WHAT YOU HAVE TO DO →
The lines from the first line of the entries through the line containing "The main functions" are to be repeated exactly, with both of those lines included.

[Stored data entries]
- - -

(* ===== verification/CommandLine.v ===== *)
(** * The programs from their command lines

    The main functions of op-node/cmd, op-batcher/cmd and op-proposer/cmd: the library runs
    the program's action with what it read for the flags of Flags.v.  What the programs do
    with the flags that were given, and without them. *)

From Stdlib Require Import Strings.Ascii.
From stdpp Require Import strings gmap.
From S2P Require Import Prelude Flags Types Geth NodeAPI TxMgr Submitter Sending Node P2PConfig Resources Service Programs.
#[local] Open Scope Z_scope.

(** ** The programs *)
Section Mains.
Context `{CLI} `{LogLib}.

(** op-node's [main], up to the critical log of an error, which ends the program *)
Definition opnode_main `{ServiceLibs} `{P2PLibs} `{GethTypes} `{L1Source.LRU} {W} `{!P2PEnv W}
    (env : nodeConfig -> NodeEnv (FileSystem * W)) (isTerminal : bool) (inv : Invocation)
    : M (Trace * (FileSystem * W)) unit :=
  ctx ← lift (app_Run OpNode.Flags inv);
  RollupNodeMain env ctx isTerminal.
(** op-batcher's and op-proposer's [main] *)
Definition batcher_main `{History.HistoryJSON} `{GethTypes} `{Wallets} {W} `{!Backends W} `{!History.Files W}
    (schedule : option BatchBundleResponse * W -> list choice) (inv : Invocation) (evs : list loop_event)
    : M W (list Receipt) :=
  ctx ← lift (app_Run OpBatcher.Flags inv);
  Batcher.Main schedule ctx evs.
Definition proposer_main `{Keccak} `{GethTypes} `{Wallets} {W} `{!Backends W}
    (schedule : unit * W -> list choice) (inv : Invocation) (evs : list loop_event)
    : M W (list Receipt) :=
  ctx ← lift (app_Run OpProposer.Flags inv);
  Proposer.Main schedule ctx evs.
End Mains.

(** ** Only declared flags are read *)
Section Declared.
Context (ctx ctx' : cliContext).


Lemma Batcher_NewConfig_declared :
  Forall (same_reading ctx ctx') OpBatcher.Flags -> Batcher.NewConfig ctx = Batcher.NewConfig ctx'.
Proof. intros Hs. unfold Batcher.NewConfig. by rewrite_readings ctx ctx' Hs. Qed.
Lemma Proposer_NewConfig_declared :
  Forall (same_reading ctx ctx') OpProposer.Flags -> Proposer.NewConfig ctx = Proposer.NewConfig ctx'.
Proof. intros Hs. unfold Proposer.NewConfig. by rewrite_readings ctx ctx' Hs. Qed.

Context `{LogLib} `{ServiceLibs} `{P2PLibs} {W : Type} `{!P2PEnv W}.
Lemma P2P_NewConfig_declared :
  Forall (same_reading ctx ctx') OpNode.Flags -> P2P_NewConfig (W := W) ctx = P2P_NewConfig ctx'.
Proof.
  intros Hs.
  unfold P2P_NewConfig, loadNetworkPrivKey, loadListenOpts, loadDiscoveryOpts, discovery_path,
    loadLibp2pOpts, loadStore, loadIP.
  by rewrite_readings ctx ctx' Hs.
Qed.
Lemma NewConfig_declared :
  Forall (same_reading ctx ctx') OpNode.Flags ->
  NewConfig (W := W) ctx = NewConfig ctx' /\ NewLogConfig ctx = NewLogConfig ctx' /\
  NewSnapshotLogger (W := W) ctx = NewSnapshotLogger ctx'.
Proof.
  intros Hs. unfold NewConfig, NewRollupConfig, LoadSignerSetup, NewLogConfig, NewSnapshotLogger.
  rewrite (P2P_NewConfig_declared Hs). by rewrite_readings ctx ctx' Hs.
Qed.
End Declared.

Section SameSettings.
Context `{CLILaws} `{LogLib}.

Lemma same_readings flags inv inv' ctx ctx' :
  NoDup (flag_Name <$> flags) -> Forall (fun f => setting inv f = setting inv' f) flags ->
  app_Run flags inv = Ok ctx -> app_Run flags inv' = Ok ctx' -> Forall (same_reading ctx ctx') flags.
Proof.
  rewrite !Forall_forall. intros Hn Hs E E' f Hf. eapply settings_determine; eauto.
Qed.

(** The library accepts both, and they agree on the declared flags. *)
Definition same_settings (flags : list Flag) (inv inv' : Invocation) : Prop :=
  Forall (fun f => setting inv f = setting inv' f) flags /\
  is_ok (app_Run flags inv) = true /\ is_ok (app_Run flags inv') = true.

- - -

ANSWER FOR THE TASK →
(* ===== verification/CommandLine.v ===== *)
(** * The programs from their command lines

    The main functions of op-node/cmd, op-batcher/cmd and op-proposer/cmd: the library runs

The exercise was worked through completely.